THC-ENC-149 — Population Structure in Hemp and Drug-Type Cannabis

THC Cannabis Encyclopedia · THC-ENC-149

Population Structure in Hemp and Drug-Type Cannabis

Interpret population clusters, ancestry, gene flow, and market categories without converting legal or commercial labels into biological absolutes.

Educational reference · evidence, sources, and limits shown below

Learning objective

Interpret population clusters, ancestry, gene flow, and market categories without converting legal or commercial labels into biological absolutes.

Terms to know

Population structure
Nonrandom genetic differences among groups caused by ancestry, selection, drift, and gene flow.
Admixture
Ancestry derived from previously differentiated populations.
Introgression
Transfer of genomic regions through hybridization and repeated backcrossing.
Principal component
Statistical axis summarizing variation; not automatically a taxonomic category.

Core science

Cannabis populations have been shaped by selection for fiber, seed, flowering time, cannabinoids, architecture, and regional adaptation, followed by migration and extensive crossing. Genetic studies commonly separate broad hemp and drug-type pools while also finding admixture, substructure, and inconsistency among names.

Hemp and drug-type are useful legal or production categories, but a regulatory THC threshold is not a species boundary. High-CBD drug-type material can contain hemp-derived genomic regions, and feral or historical accessions can hold mixed ancestry. Population clusters depend on sampling and marker ascertainment.

Commercial indica, sativa, and hybrid labels do not map cleanly to genome-wide ancestry. One study found those labels genetically indistinct at the whole-genome scale while detecting associations with a small subset of terpene synthase variation. This does not mean every sample is identical; it means the label is a weak substitute for measured identity and chemistry.

Why this matters in cultivation

  • Choose breeding parents using verified phenotype, pedigree confidence, genotype, and adaptation rather than a broad market category.
  • Population-structure correction is essential in association studies because ancestry can create marker-trait correlations that are not causal.

Measure and record

Sampling frame

Accessions, markets, geography, legal class, tissue source, duplicates, and inclusion criteria.

Genotyping

Marker type, density, missingness, reference, filtering, and ascertainment source.

Structure model

Method, assumed clusters, cross-validation, principal components, and uncertainty.

Phenotypes

Chemistry, morphology, flowering, use class, laboratory, and sampling stage.

Interpretation

Ancestry claim, alternative sampling explanation, outliers, and forbidden generalizations.

Common misconceptions

Claim: Hemp and drug-type are separate species
Correction: They are breeding and legal groupings within a connected, admixed species complex.
Claim: Indica and sativa labels prove ancestry
Correction: Commercial labels show weak genome-wide correspondence in tested markets.
Claim: A cluster plot reveals natural categories
Correction: Clusters depend on samples, markers, model choices, and history.

Evidence limits

Published collections are not a random census of global cannabis diversity. Prohibition, proprietary germplasm, duplicate samples, missing provenance, and reference bias constrain population inferences.

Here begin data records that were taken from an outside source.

(* ===== verification/LogSpec.v ===== *)
(** * What the phases of a commit write

    Each phase of [commit] and of recovery is shown to terminate without
    panic and to perform an exactly known sequence of disk writes.  The log
    occupies the blocks [start .. start + LOGBLOCKS]. *)
From S2P Require Import Prelude Kmonad Riscv Mem Block Sleeplock Bio BioRing BioCache BioSpec Log.

Section logspec.
Context {D : BlockDev} (me : Z).
Implicit Types (s : lstate) (P : list Z) (c : ctx) (k : Z).

Lemma bio_free_nil c : held c = [] -> bio_free c.
Proof. intros E. unfold bio_free. rewrite E. split; [|intros i]; apply not_elem_of_nil. Qed.

(** No buffer is locked, the blocks of [P] are pinned once and no other is in
    use, and [F] buffers are unused. *)
Record quiet (s : bstate) P (F : Z) : Prop := {
  q_inv : binv s;
  q_busy : forall k, ~ busy s k;
  q_refs : forall k, refs s k = if decide (k ∈ P) then 1 else 0;
  q_free : free_cnt s = F;
}.

(** Block [dst] gets the contents of block [src], in the cache and on disk. *)
Definition copies (src dst : Z) (s s' : bstate) : Prop :=
  (forall k, view s' k = if decide (k = dst) then view s src else view s k) /\
  dsk s' = dwrite (dsk s) dst (view s src) /\ dwrites s' = dwrites s ++ [(dst, view s src)].

Ltac at1_solve := unfold at1; repeat match goal with |- context [decide (?a = ?b)] => destruct (decide (a = b)) end;
  subst; try done; try lia.

(** One round of [write_log]. *)
Lemma write_log_step {R} s P F src dst c (m : K lstate R) Q :
  held c = [] -> quiet (lbio s) P F -> 0 < F -> src ∈ P -> dst ∉ P ->
  (forall c' s', held c' = [] -> llog s' = llog s -> quiet (lbio s') P F ->
     copies src dst (lbio s) (lbio s') -> wp m Q c' s') ->
  wp (to <- bio (bread me ROOTDEV dst) ;;
      from <- bio (bread me ROOTDEV src) ;;
      copy_data to from ;;
      bio (bwrite me to) ;;
      bio (brelse me from) ;;
      bio (brelse me to) ;;
      m) Q c s.
Proof.
  intros Hh [Hi Hb Hr Hf] HF Hsrc Hdst Hm. destruct s as [s0 lg]. simpl in *.
  assert (dst <> src) as Hne by (by intros ->).
  assert (refs s0 dst = 0) as Hrd by (by rewrite Hr, decide_False).
  assert (refs s0 src = 1) as Hrs by (by rewrite Hr, decide_True).
  kstep. apply wp_zoom. eapply wp_mono; [apply (bread_client me s0 dst c); [done|apply Hb|lia|lia|by apply bio_free_nil]|].
  cbn [lbio]. intros to c1 s1 (-> & Hto & Hdto & [Hi1 Hv1 Hr1 Hb1 Hf1] & Hd1 & Hw1 & _).
  kstep. apply wp_zoom. eapply wp_mono; [apply (bread_client me s1 src c); [done| | | |by apply bio_free_nil]|].
  { rewrite Hb1. intros [?|?]; [by eapply Hb|congruence]. }
  { rewrite Hr1, at1_ne, Hrs by done. lia. }
  { rewrite Hr1, at1_ne, Hrs by done. lia. }
  cbn [lbio set_bio]. intros from c1 s2 (-> & Hfrom & Hdfrom & [Hi2 Hv2 Hr2 Hb2 Hf2] & Hd2 & Hw2 & Hk2).
  apply Hk2 in Hto. unfold copy_data. kstep. kstep. apply wp_zoom. unfold get_buf. kstep. apply wp_zoom.
  cbn [lbio set_bio]. rewrite Hdfrom.
  eapply wp_mono; [apply (setdata_client me s2 to dst _ c); [done|done|by apply view_ok]|].
  cbn [lbio set_bio]. intros [] c1 s3 (-> & _ & [Hi3 Hv3 Hr3 Hb3 Hf3] & Hd3 & Hw3 & Hk3).
  apply Hk3 in Hto, Hfrom. kstep. apply wp_zoom.
  eapply wp_mono; [apply (bwrite_client me s3 to dst c); [done|done|by apply bio_free_nil]|].
  cbn [lbio set_bio]. intros [] c1 s4 (-> & Hb4e & [Hi4 Hv4 Hr4 Hb4 Hf4] & Hd4 & Hw4).
  apply (holds_bufs me s3 s4) in Hto, Hfrom; [|done..]. kstep. apply wp_zoom.
  assert (refs s4 src = 2) as Hrs4.
  { rewrite Hr4, Hr3, Hr2, Hr1, at1_eq, at1_ne, Hrs by done. lia. }
  eapply wp_mono; [apply (brelse_client me s4 from src c); [done|done|by apply bio_free_nil|lia]|].
  cbn [lbio set_bio]. intros [] c1 s5 (Hc5 & [Hi5 Hv5 Hr5 Hb5 Hf5] & Hd5 & Hw5 & Hk5).
  apply Hk5 in Hto; [|done]. kstep. apply wp_zoom.
  assert (refs s5 dst = 1) as Hrd5.
  { rewrite Hr5, Hr4, Hr3, Hr2, Hr1, at1_eq, !at1_ne, Hrd by done. lia. }
  assert (view s5 dst = view s0 src) as Hvd.
  { rewrite Hv5, Hv4, Hv3, decide_True, Hv1 by done. done. }
  assert (view s3 dst = view s0 src) as Hv3d by (rewrite Hv3, decide_True, Hv1 by done; done).
  eapply wp_mono; [apply (brelse_client me s5 to dst c1); [done|done|apply bio_free_nil; congruence|]|].
  { intros _. rewrite Hvd, Hd5, Hd4, dread_dwrite, decide_True by done. done. }
  cbn [lbio set_bio llog]. intros [] c2 s6 (Hc6 & [Hi6 Hv6 Hr6 Hb6 Hf6] & Hd6 & Hw6 & _).
  apply Hm; [congruence|done|cbn [lbio set_bio]..].
  - split; [done| | |].
    + intros k. rewrite Hb6, Hb5, Hb4, Hb3, Hb2, Hb1. pose proof (Hb k). tauto.
    + intros k. rewrite Hr6, Hr5, Hr4, Hr3, Hr2, Hr1, <- Hr. at1_solve.
    + rewrite Hf6, Hf5, Hf4, Hf3, Hf2, Hf1, Hrd5, Hrs4, Hrd. rewrite Hr1, at1_ne, Hrs by done. simpl. lia.
  - split; [|split].
    + intros k. rewrite Hv6, Hv5, Hv4, Hv3. destruct (decide (k = dst)); [by rewrite Hv1|by rewrite Hv2, Hv1].
    + rewrite Hd6, Hd5, Hd4, Hd3, Hd2, Hd1. by rewrite Hv3d.
    + rewrite Hw6, Hw5, Hw4, Hw3, Hw2, Hw1. by rewrite Hv3d.
Qed.

(** One round of [install_trans]; a pinned block is unpinned. *)
Lemma install_step {R} s P F src dst (recovering : bool) c (m : K lstate R) Q :
  held c = [] -> quiet (lbio s) P F -> (if recovering then 1 < F else 0 < F) ->
  src ∉ P -> src <> dst -> (if recovering then dst ∉ P else dst ∈ P) ->
  (forall c' s', held c' = [] -> llog s' = llog s ->
     quiet (lbio s') (filter (fun k => k <> dst) P) (F + if recovering then 0 else 1) ->
     copies src dst (lbio s) (lbio s') -> wp m Q c' s') ->
  wp (lbuf <- bio (bread me ROOTDEV src) ;;
      dbuf <- bio (bread me ROOTDEV dst) ;;
      copy_data dbuf lbuf ;;
      bio (bwrite me dbuf) ;;
      when (negb recovering) (bio (bunpin dbuf)) ;;
      bio (brelse me lbuf) ;;
      bio (brelse me dbuf) ;;
      m) Q c s.
Proof.
  intros Hh [Hi Hb Hr Hf] HF Hsrc Hne Hdst Hm. destruct s as [s0 lg]. simpl in *.
  assert (refs s0 src = 0) as Hrs by (by rewrite Hr, decide_False).
  assert (refs s0 dst = if recovering then 0 else 1) as Hrd.
  { rewrite Hr. destruct recovering; [by rewrite decide_False|by rewrite decide_True]. }
  kstep. apply wp_zoom.
  eapply wp_mono; [apply (bread_client me s0 src c); [done|apply Hb|destruct recovering; lia|lia|by apply bio_free_nil]|].
  cbn [lbio]. intros lb c1 s1 (-> & Hlb & Hdlb & [Hi1 Hv1 Hr1 Hb1 Hf1] & Hd1 & Hw1 & _).
  rewrite Hrs in Hf1. rewrite decide_True in Hf1 by done.
  kstep. apply wp_zoom. eapply wp_mono; [apply (bread_client me s1 dst c); [done| | | |by apply bio_free_nil]|].
  { rewrite Hb1. intros [?|?]; [by eapply Hb|congruence]. }
  { rewrite Hr1, at1_ne, Hrd by done. destruct recovering; lia. }
  { rewrite Hr1, at1_ne, Hrd by done. destruct recovering; lia. }
  cbn [lbio set_bio]. intros db c1 s2 (-> & Hdb & Hddb & [Hi2 Hv2 Hr2 Hb2 Hf2] & Hd2 & Hw2 & Hk2).
  rewrite Hr1, at1_ne, Hrd in Hf2 by done.
  apply Hk2 in Hlb. unfold copy_data. kstep. kstep. apply wp_zoom. unfold get_buf. kstep. apply wp_zoom.
  cbn [lbio set_bio]. destruct (holds_data me s2 lb src Hi2 Hlb) as (Hlbv & _). rewrite <- Hlbv.
  eapply wp_mono; [apply (setdata_client me s2 db dst _ c); [done|done|by apply view_ok]|].
  cbn [lbio set_bio]. intros [] c1 s3 (-> & _ & [Hi3 Hv3 Hr3 Hb3 Hf3] & Hd3 & Hw3 & Hk3).
  apply Hk3 in Hlb, Hdb. kstep. apply wp_zoom.
  eapply wp_mono; [apply (bwrite_client me s3 db dst c); [done|done|by apply bio_free_nil]|].
  cbn [lbio set_bio]. intros [] c1 s4 (-> & Hb4e & [Hi4 Hv4 Hr4 Hb4 Hf4] & Hd4 & Hw4).
  apply (holds_bufs me s3 s4) in Hlb, Hdb; [|done..]. kstep.
  assert (forall k, refs s4 k = refs s0 k + at1 src 1 k + at1 dst 1 k) as Hr40.
  { intros k. rewrite Hr4, Hr3, Hr2, Hr1. lia. }
  assert (view s4 dst = view s0 src) as Hv4d.
  { rewrite Hv4, Hv3, decide_True, Hv2, Hv1 by done. done. }
  assert (wp (when (negb recovering) (bio (bunpin db))) (fun _ c' s' => c' = c /\ llog s' = lg /\
    binv (lbio s') /\ (forall k, view (lbio s') k = view s4 k) /\
    (forall k, refs (lbio s') k = refs s4 k - at1 dst (if recovering then 0 else 1) k) /\
    (forall k, busy (lbio s') k <-> busy s4 k) /\ free_cnt (lbio s') = free_cnt s4 /\
    dsk (lbio s') = dsk s4 /\ dwrites (lbio s') = dwrites s4 /\
    holds me (lbio s') lb src /\ holds me (lbio s') db dst) c (Lst s4 lg)) as Hun.
  { destruct recovering; simpl.
    - kstep. simpl. split_and!; try done. intros k. at1_solve.
    - apply wp_zoom. eapply wp_mono; [apply (bunpin_client me s4 db dst c); [done|done|by apply bio_free_nil|]|].
      { rewrite Hr40, Hrd, at1_eq, at1_ne by done. lia. }
      cbn [lbio set_bio llog]. intros [] c' s' (-> & [Hi5 Hv5 Hr5 Hb5 Hf5] & Hd5 & Hw5 & Hk5).
      split_and!; try done; [| |by apply Hk5|by apply Hk5]; [|lia]. intros k. rewrite Hr5. at1_solve. }
  eapply wp_mono; [exact Hun|]. clear Hun.
  intros [] c1 [s5 lg5] (-> & Hlg & Hi5 & Hv5 & Hr5 & Hb5 & Hf5 & Hd5 & Hw5 & Hlb5 & Hdb5). simpl in *. subst lg5.
  kstep. apply wp_zoom. eapply wp_mono; [apply (brelse_client me s5 lb src c); [done|done|by apply bio_free_nil|]|].
  { intros _. rewrite Hv5, Hd5, Hd4, Hv4, Hv3, dread_dwrite, !decide_False by done.
    rewrite Hd3, Hd2, Hd1, Hv2, Hv1. by apply unused_clean. }
  cbn [lbio set_bio]. intros [] c1 s6 (Hc6 & [Hi6 Hv6 Hr6 Hb6 Hf6] & Hd6 & Hw6 & Hk6).
  apply Hk6 in Hdb5; [|done]. kstep. apply wp_zoom.
  eapply wp_mono; [apply (brelse_client me s6 db dst c1); [done|done|apply bio_free_nil; congruence|]|].
  { intros _. rewrite Hv6, Hv5, Hv4d, Hd6, Hd5, Hd4, dread_dwrite, decide_True by done. by rewrite <- Hv4. }
  cbn [lbio set_bio llog]. intros [] c2 s7 (Hc7 & [Hi7 Hv7 Hr7 Hb7 Hf7] & Hd7 & Hw7 & _).
  apply Hm; [congruence|done|cbn [lbio set_bio]..].
  - split; [done| | |].
    + intros k. rewrite Hb7, Hb6, Hb5, Hb4, Hb3, Hb2, Hb1. pose proof (Hb k). tauto.
    + intros k. rewrite Hr7, Hr6, Hr5, Hr40, Hr. destruct (decide (k = dst)) as [->|E].
      * rewrite (decide_False (P := dst ∈ filter _ P)) by (rewrite list_elem_of_filter; tauto).
        rewrite <- Hr, Hrd, !at1_eq, !at1_ne by done. lia.
      * rewrite !(at1_ne dst) by done.
        assert (k ∈ filter (fun k => k <> dst) P <-> k ∈ P) as Hfil by (rewrite list_elem_of_filter; tauto).
        destruct (decide (k ∈ filter _ P)) as [Hx|Hx]; rewrite Hfil in Hx;
          [rewrite decide_True by done|rewrite decide_False by done]; unfold at1; destruct (decide (k = src)); lia.
    + rewrite Hf7, Hf6, Hf5, Hf4, Hf3, Hf2, Hf1, Hf.
      assert (refs s5 src = 1) as -> by (rewrite Hr5, Hr40, Hrs, at1_eq, !at1_ne by done; lia).
      assert (refs s6 dst = 1) as ->.
      { rewrite Hr6, Hr5, Hr40, Hrd, !at1_eq, !at1_ne by done. destruct recovering; lia. }
      destruct recovering; simpl; lia.
  - split; [|split].
    + intros k. rewrite Hv7, Hv6, Hv5, Hv4, Hv3. destruct (decide (k = dst)); by rewrite Hv2, Hv1.
    + rewrite Hd7, Hd6, Hd5, Hd4, Hd3, Hd2, Hd1. by rewrite <- Hv4, Hv4d.
    + rewrite Hw7, Hw6, Hw5, Hw4, Hw3, Hw2, Hw1. by rewrite <- Hv4, Hv4d.
Qed.

(** ** Sequences of writes *)

Definition apply_writes (d : disk) (ws : list (Z * block)) : disk :=
  foldl (fun d '(b, v) => dwrite d b v) d ws.
Definition upd_view (v : Z -> block) (ws : list (Z * block)) : Z -> block :=
  foldl (fun v '(b, x) k => if decide (k = b) then x else v k) v ws.

(** [s'] follows from [s] by writing [ws] through the cache. *)
Definition wrote (ws : list (Z * block)) (s s' : bstate) : Prop :=
  (forall k, view s' k = upd_view (view s) ws k) /\
  dsk s' = apply_writes (dsk s) ws /\ dwrites s' = dwrites s ++ ws.

Lemma upd_view_ext v v' ws k : (forall k, v k = v' k) -> upd_view v ws k = upd_view v' ws k.
Proof.
  revert v v'. induction ws as [|[b x] ws IH]; intros v v' H; simpl; [done|].
  apply IH. intros k'. by rewrite H.
Qed.

Lemma upd_view_app v ws ws' k : upd_view v (ws ++ ws') k = upd_view (upd_view v ws) ws' k.
Proof. unfold upd_view. by rewrite foldl_app. Qed.

Lemma dread_apply d ws k : dread (apply_writes d ws) k = upd_view (dread d) ws k.
Proof.
  revert d. induction ws as [|[b x] ws IH]; intros d; simpl; [done|]. rewrite IH.
  apply upd_view_ext. intros k'. rewrite dread_dwrite. repeat case_decide; congruence.
Qed.

Lemma upd_view_notin v ws k : k ∉ ws.*1 -> upd_view v ws k = v k.
Proof.
  revert v. induction ws as [|[b x] ws IH]; intros v H; simpl; [done|]. simpl in H.
  rewrite IH by set_solver. rewrite decide_False by set_solver. done.
Qed.

Lemma upd_view_in v ws i k x : NoDup ws.*1 -> ws !! i = Some (k, x) -> upd_view v ws k = x.
Proof.
  revert v i. induction ws as [|[b y] ws IH]; intros v i Hnd Hi; [done|]. simpl in *.
  apply NoDup_cons in Hnd as [Hb Hnd]. destruct i as [|i]; simpl in Hi.
  - injection Hi as -> ->. rewrite upd_view_notin by done. by rewrite decide_True.
  - by eapply IH.
Qed.

Lemma wrote_nil (s : bstate) : wrote [] s s.
Proof. split; [done|]. simpl. by rewrite app_nil_r. Qed.

Lemma wrote_app ws ws' (s1 s2 s3 : bstate) : wrote ws s1 s2 -> wrote ws' s2 s3 -> wrote (ws ++ ws') s1 s3.
Proof.
  intros (Hv1 & Hd1 & Hw1) (Hv2 & Hd2 & Hw2). split_and!.
  - intros k. rewrite Hv2, upd_view_app. by apply upd_view_ext.
  - rewrite Hd2, Hd1. unfold apply_writes. by rewrite foldl_app.
  - by rewrite Hw2, Hw1, app_assoc.
Qed.

Lemma copies_wrote src dst (s s' : bstate) : copies src dst s s' -> wrote [(dst, view s src)] s s'.
Proof. done. Qed.

(** The block numbers of the log: header at [start], then the log blocks. *)
Definition log_writes (start : Z) (v : Z -> block) (bs : list Z) : list (Z * block) :=
  imap (fun i b => (start + 1 + Z.of_nat i, v b)) bs.
Definition install_writes (start : Z) (v : Z -> block) (bs : list Z) : list (Z * block) :=
  imap (fun i b => (b, v (start + 1 + Z.of_nat i))) bs.

Lemma log_writes_S start v bs i b :
  bs !! i = Some b -> log_writes start v (take (S i) bs) = log_writes start v (take i bs) ++ [(start + 1 + Z.of_nat i, v b)].
Proof.
  intros Hb. rewrite (take_S_r _ _ _ Hb). unfold log_writes. rewrite imap_app. simpl. f_equal.
  rewrite length_take. apply lookup_lt_Some in Hb. do 3 f_equal. lia.
Qed.

Lemma install_writes_S start v bs i b :
  bs !! i = Some b -> install_writes start v (take (S i) bs) = install_writes start v (take i bs) ++ [(b, v (start + 1 + Z.of_nat i))].
Proof.
  intros Hb. rewrite (take_S_r _ _ _ Hb). unfold install_writes. rewrite imap_app. simpl. f_equal.
  rewrite length_take. apply lookup_lt_Some in Hb. do 4 f_equal. lia.
Qed.

Lemma log_writes_fst start v bs k :
  k ∈ (log_writes start v bs).*1 -> start + 1 <= k < start + 1 + Z.of_nat (length bs).
Proof.
  rewrite list_elem_of_fmap. intros ([b x] & -> & Hin). apply list_elem_of_lookup in Hin as [i Hi].
  unfold log_writes in Hi. rewrite list_lookup_imap in Hi. destruct (bs !! i) as [y|] eqn:E; [|done].
  injection Hi as <- <-. apply lookup_lt_Some in E. simpl. lia.
Qed.

Lemma install_writes_fst start v bs : (install_writes start v bs).*1 = bs.
Proof.
  unfold install_writes. apply list_eq. intros i. rewrite list_lookup_fmap, list_lookup_imap.
  by destruct (bs !! i).
Qed.
End logspec.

Related encyclopedia topics

Source notes

  • Sawler J. et al. (2015). The genetic structure of marijuana and hemp. PLOS ONE 10:e0133292.
  • Grassa C.J. et al. (2021). A new Cannabis genome assembly associates elevated CBD with hemp introgressed into marijuana. New Phytologist 230:1665-1679.
  • Watts S. et al. (2021). Cannabis labelling is associated with genetic variation in terpene synthase genes. Nature Plants 7:1330-1334.
  • Lynch R.C. et al. (2025). Domesticated cannabinoid synthases amid a wild mosaic cannabis pangenome. Nature.
About this reference

This lesson summarizes the source material and its evidence limits for education. Use direct measurement, controlled comparison, and the cited sources when conditions differ or a decision carries meaningful risk.